Figure 1.

Expression of CXCL16/CXCR6 at the maternal–foetal interface during decidualization. (A) Representative micrographs for CXCL16 immunostaining in normal endometrium from a control group (ii), decidual tissues (iii), and villus (iv) from normal pregnancies. Negative antibody isotype staining of the normal tissue was represented as control (i). Magnification, ×200, ×400. (B and C) The CXCL16 transcript and translation levels in endometrium, decidual tissues and villus were quantified by real-time PCR and immunoblotting and were then normalised to actin expression. (D) To identify the secretory CXCL16 level of ESCs, DSCs and trophoblast cells, the culture supernatants (1 and 3 days) were collected for CXCL16 measurements by ELISA. (E) The expression of CXCR6 in DSCs and trophoblast cells was detected in 3 days by flow cytometry.
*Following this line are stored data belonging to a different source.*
(* ===== verification/Readers.v ===== *)
(** * Readers lists ([dbcore/serial.h], [dbcore/serial.cpp])

    Every worker thread owns one bit position; a tuple's bitmap has the bit
    set while a transaction of that thread may still have to account for
    having read the tuple, and [rlist] maps the position to the thread's
    current transaction. *)
From stdpp Require Import base numbers list gmap.
From Stdlib Require Import ZArith Lia.
From S2P Require Import Prelude Bits FatPtr Shared Program Contexts.

Local Open Scope Z_scope.

(* src: dbcore/serial.h:33-33 bitmap_t::CAPACITY *)
Definition CAPACITY : Z := 256.
(* src: dbcore/serial.h:34-34 bitmap_t::ARRAY_SIZE *)
Definition ARRAY_SIZE : Z := CAPACITY / 64.
(* src: dbcore/serial.h:37-39 bitmap_t::bitmap_t *)
Definition empty_bitmap : list Z := replicate (Z.to_nat ARRAY_SIZE) 0.

(** [array[i]] and [array[i] = v] on a readers bitmap. *)
Definition word (l : list Z) (i : Z) : Z := nth (Z.to_nat i) l 0.
Definition set_word (i v : Z) (l : list Z) : list Z := <[Z.to_nat i := v]> l.

Section readers.
Context `{CF : Config} `{PL : Platform}.

Definition rd_reader_word (tuple i : Z) : M Z :=
  rd_tuple tuple (fun x => word (dbtuple.readers_bitmap x) i).

(** A read-modify-write builtin on word [i] of a tuple's bitmap. *)
Definition rmw_reader_word (tuple i : Z) (f : Z -> Z) : M unit :=
  wr_tuple tuple (fun x => dbtuple.set_readers_bitmap
    (set_word i (f (word (dbtuple.readers_bitmap x) i)) (dbtuple.readers_bitmap x)) x).

(* src: dbcore/serial.h:47-50 tls_bitmap_info::xid_index *)
Definition xid_index : Z := tls_index * 64 + ctz tls_entry.

(** Claims a bit of [rlist.bitmap] for a thread whose current
    [tls_bitmap_info] is [tls]; returns the new one. *)
(* src: dbcore/serial.cpp:167-189 assign_reader_bitmap_entry *)
Definition assign_reader_bitmap_entry (tls : Z * Z) : M (Z * Z) :=
  if negb (fst tls =? 0) then ret tls
  else
    let* r := for_each (seqZ 0 ARRAY_SIZE) (fun i (_ : unit) =>
      loop fuel (fun _ : unit =>
        let* bits := rd (fun m => word (rlist_bitmap m) i) in
        if negb (bits =? 2 ^ 64 - 1) then
          let my_entry := u64 (bits + 1) in
          let new_bits := Z.lor bits my_entry in
          let* cur_bits := atomic (fun m =>
            let cur := word (rlist_bitmap m) i in
            if cur =? bits
            then Ok (cur, set_rlist_bitmap (set_word i new_bits (rlist_bitmap m)) m)
            else Ok (cur, m)) in
          if cur_bits =? bits then ret (inr (inr (my_entry, i))) else ret (inl tt)
        else ret (inr (inl tt))) tt) tt in
    match r with
    | inr tls' => ret tls'
    | inl _ => throw assertion_failure
    end.

(* src: dbcore/serial.cpp:191-196 deassign_reader_bitmap_entry *)
Definition deassign_reader_bitmap_entry (tls : Z * Z) : M (Z * Z) :=
  wr (fun m => set_rlist_bitmap
    (set_word (snd tls) (Z.lxor (word (rlist_bitmap m) (snd tls)) (fst tls)) (rlist_bitmap m)) m) ;;;
  ret (0, 0).

(* src: dbcore/serial.cpp:198-204 serial_register_tx *)
Definition serial_register_tx (xid : XID.t) : M unit :=
  wr (fun m => set_rlist_xids (<[xid_index := xid]> (rlist_xids m)) m).

(* src: dbcore/serial.cpp:206-213 serial_deregister_tx *)
Definition serial_deregister_tx (xid : XID.t) : M unit :=
  wr (fun m => set_rlist_xids (<[xid_index := XID.mk 0]> (rlist_xids m)) m).

(* src: dbcore/serial.cpp:216-226 serial_register_reader_tx *)
Definition serial_register_reader_tx (xid : XID.t) (tuple : Z) : M unit :=
  let* set := if ssn_read_opt_enabled
              then let* w := rd_reader_word tuple tls_index in
                   ret (negb (Z.land w tls_entry =? 0))
              else ret false in
  if set then ret tt else rmw_reader_word tuple tls_index (fun w => Z.lor w tls_entry).

(* src: dbcore/serial.cpp:228-238 serial_deregister_reader_tx *)
Definition serial_deregister_reader_tx (tuple : Z) : M unit :=
  let* b := rd_reader_word tuple tls_index in
  if negb (Z.land b tls_entry =? 0)
  then rmw_reader_word tuple tls_index (fun w => Z.lxor w tls_entry)
  else ret tt.

(* src: dbcore/serial.cpp:240-244 serial_stamp_last_committed_lsn *)
Definition serial_stamp_last_committed_lsn (lsn : Z) : M unit :=
  wr (fun m => set_last_read_mostly_clsns (<[xid_index := lsn]> (last_read_mostly_clsns m)) m).

(* src: dbcore/serial.cpp:246-250 serial_get_last_read_mostly_cstamp *)
Definition serial_get_last_read_mostly_cstamp (xid_idx : Z) : M Z :=
  rd (fun m => default 0 (last_read_mostly_clsns m !! xid_idx)).

(** [volatile_read(rlist.xids[xid_idx])]. *)
Definition rd_rlist_xid (xid_idx : Z) : M XID.t :=
  rd (fun m => default (XID.mk 0) (rlist_xids m !! xid_idx)).

(* src: dbcore/serial.cpp:252-263 bitmap_t::is_empty *)
Definition is_empty (tuple : Z) (exclude_self : bool) : M bool :=
  let* r := for_each (seqZ 0 ARRAY_SIZE) (fun i (_ : unit) =>
    let* bits := rd_reader_word tuple i in
    if negb (bits =? 0) then
      if exclude_self && (i =? tls_index) && (bits =? tls_entry) then ret (inl tt)
      else ret (inr tt)
    else ret (inl tt)) tt in
  ret (match r with inl _ => true | inr _ => false end).

(** The iterator's [cur_entry_index] and [cur_entry]; its array is that of
    the tuple it was made for. *)
(* src: dbcore/serial.h:77-79 readers_bitmap_iterator *)
Record readers_iter := mk_iter { cur_entry_index : Z; cur_entry : Z }.

(* src: dbcore/serial.h:73-74 readers_bitmap_iterator::readers_bitmap_iterator *)
Definition readers_bitmap_iterator (tuple : Z) : M readers_iter :=
  let* w := rd_reader_word tuple 0 in ret (mk_iter 0 w).

(* src: dbcore/serial.cpp:265-282 readers_bitmap_iterator::next *)
Definition next (tuple : Z) (skip_self : bool) (it : readers_iter) : M (Z * readers_iter) :=
  loop fuel (fun it =>
    if negb (cur_entry it =? 0) then
      let pos := ctz (cur_entry it) in
      let it' := mk_iter (cur_entry_index it) (Z.land (cur_entry it) (cur_entry it - 1)) in
      if skip_self && (cur_entry_index it =? tls_index) && (pos =? ctz tls_entry)
      then ret (inl it')
      else ret (inr (cur_entry_index it * 64 + pos, it'))
    else if worker_threads <=? (cur_entry_index it + 1) * 64 then ret (inr (-1, it))
    else
      let i := cur_entry_index it + 1 in
      let* w := rd_reader_word tuple i in
      ret (inl (mk_iter i w))) it.

End readers.

(** ** Operations that only read *)

Section read_only.
Context `{CF : Config} `{PL : Platform}.

Lemma guar_rd_reader_word G a i : guar G (rd_reader_word a i).
Proof. unfold rd_reader_word. guar. Qed.

Lemma guar_last_read_mostly G i : guar G (serial_get_last_read_mostly_cstamp i).
Proof. unfold serial_get_last_read_mostly_cstamp. guar. Qed.

Lemma guar_rd_rlist_xid G i : guar G (rd_rlist_xid i).
Proof. unfold rd_rlist_xid. guar. Qed.

Lemma guar_iterator G a : guar G (readers_bitmap_iterator a).
Proof. unfold readers_bitmap_iterator, rd_reader_word. guar. Qed.

Lemma guar_next G a skip it : guar G (next a skip it).
Proof. unfold next, rd_reader_word. guar. Qed.

Lemma guar_is_empty G a e : guar G (is_empty a e).
Proof. unfold is_empty, rd_reader_word. guar. Qed.

End read_only.

#[export] Hint Resolve guar_rd_reader_word guar_last_read_mostly guar_rd_rlist_xid guar_iterator
  guar_next guar_is_empty : guar.
(* ===== verification/Scenario.v ===== *)
(** * Concrete surroundings and memories

    Instances of the interfaces the engine is parameterised by, small enough
    to run: a log that hands out increasing commit stamps, an index that is an
    association list, an OID counter.  They show that the hypotheses of the
    theorems can hold together and drive the executable examples. *)
From stdpp Require Import base numbers list gmap.
From Stdlib Require Import ZArith Lia.
From S2P Require Import Prelude FatPtr Shared Program Contexts Readers Versions Txn.

Local Open Scope Z_scope.

(** The index keeps (table, key, OID); its one node has the list's length as
    version. *)
Definition assoc_find (ix : list (Z * list Z * Z)) (b : Z) (k : list Z) : option Z :=
  match filter (fun e => e.1 = (b, k)) ix with e :: _ => Some e.2 | [] => None end.

#[global] Instance demo_backend : Backend := {|
  log_t := Z;
  log_cur_lsn l := l;
  log_new_tx _ l := l;
  log_request _ _ l := (l, []);
  log_pre_commit _ l := (l + 16, l + 16);
  log_commit _ l := (l, []);
  log_discard _ l := l;
  log_load _ _ := [];
  index_t := list (Z * list Z * Z);
  index_find ix b k := (assoc_find ix b k, (1, Z.of_nat (length ix)));
  index_put ix b k o := ((b, k, o) :: ix, (1, (Z.of_nat (length ix), Z.of_nat (length ix) + 1)));
  index_node_version ix _ := Z.of_nat (length ix);
  oalloc_t := Z;
  oid_alloc _ n := Ok (n, n + 1) |}.

(** The first address above all live objects. *)
Definition top_address (m : mem) : Z := 65536 + map_fold (fun a _ t => Z.max a t) 0 (objects m).

Lemma top_address_fresh m : objects m !! top_address m = None.
Proof.
  enough (forall a o, objects m !! a = Some o -> a < top_address m) as H.
  { destruct (objects m !! top_address m) as [o|] eqn:E; [|done]. apply H in E. lia. }
  unfold top_address. generalize (objects m). clear m.
  apply (map_fold_weak_ind (fun t (os : gmap Z object.t) => forall a o, os !! a = Some o -> a < 65536 + t)).
  - intros a o H. by rewrite lookup_empty in H.
  - intros i o os t Hi IH a o' [[-> ->]|[Hne Ha]]%lookup_insert_Some; [lia|].
    specialize (IH a o' Ha). lia.
Qed.

(** A thread with readers bit [entry] of word 0, running with the given
    interference; memory comes from a bump allocator. *)
Definition demo_platform (env : nat -> mem -> mem) (entry : Z) : Platform := {|
  interfere := env;
  fuel := 40;
  mm_allocate _ _ m := (top_address m, tls_unlinked_objects m);
  tls_entry := entry;
  tls_index := 0;
  xid_new_epoch _ _ := true |}.

Definition alone : nat -> mem -> mem := fun _ m => m.

Definition config (ssn ssi : bool) (threshold : Z) : Config := {|
  SSN := ssn; SSI := ssi; RC := false; RC_SPIN := false; PHANTOM_PROT := true;
  EARLY_SSN_CHECK := false; enable_safesnap := false; enable_gc := true;
  enable_ssi_read_only_opt := false; ssn_read_opt_threshold := threshold; worker_threads := 8 |}.

(** ** Building blocks of memories *)

Definition empty_mem : mem :=
  mk_mem ∅ ∅ ∅ empty_bitmap ∅ ∅ ∅ NULL_PTR NULL_PTR 0 4 0 ∅ ∅ ∅ ∅ (0, 0) ∅ None ∅ ∅ 1 (thread_data.mk 1 0 0 true) 100 [] 1.

Definition ptr (a : Z) : fat_ptr.t := fat_ptr.make a 8 0.

(** A committed version with commit stamp [cs], access stamp [xs], value [v]. *)
Definition committed_version (nxt : fat_ptr.t) (cs xs : Z) (v : list Z) : object.t :=
  object.mk NULL_PTR nxt (log_stamp cs) 1
    (dbtuple.mk empty_bitmap NULL_PTR xs 0 0 (Z.of_nat (length v)) (VARSTR v) v) (0, 0).

(** A version written by the still running transaction [x]. *)
Definition dirty_version (nxt : fat_ptr.t) (x : XID.t) (v : list Z) : object.t :=
  object.set__clsn (XID.to_ptr x) (committed_version nxt 0 0 v).

Definition tuple_with (g : dbtuple.t -> dbtuple.t) (o : object.t) : object.t := upd_tuple g o.

Definition with_object (a : Z) (o : object.t) (m : mem) : mem := set_objects (<[a := o]> (objects m)) m.
Definition with_oid (b o : Z) (p : fat_ptr.t) (m : mem) : mem := set_oids (<[(b, o) := p]> (oids m)) m.
Definition with_context (i : Z) (c : xid_context.t) (m : mem) : mem :=
  set_contexts (<[i := c]> (contexts m)) m.
Definition with_txn (i : Z) (x : transaction.t) (m : mem) : mem := set_txns (<[i := x]> (txns m)) m.

(** The context of transaction [i] of epoch 1, whose object is at [i] too. *)
Definition context (i b e : Z) (st : txn_state) : xid_context.t :=
  xid_context.mk 4 (XID.make 1 i) b e 0 0 i 0 0 st.

Definition txn_of (i flags : Z) (ws : list write_record_t) (rs : list Z) : transaction.t :=
  transaction.mk flags (XID.make 1 i) i true ws rs ∅ NULL_PTR NULL_PTR.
Decidua, decidua from normal pregnancy; DSC, decidual stromal cell from normal pregnancy; endometrium, normal endometrium; ESC, endometrial stromal cell; Tro, trophoblast cells from normal pregnancy; villi, villus tissues from normal pregnancy. Representative data were shown as well as the mean ± s.d. (n = 12). Scale bar = 50 mm. **P < 0.01, ****P < 0.0001. In (C), DSC vs ESC, *P < 0.05, **P < 0.01; Tro vs ESC, ^###P < 0.001, ^####P < 0.0001; Tro vs DSC, ^★★★P < 0.001, ^★★★★P < 0.0001.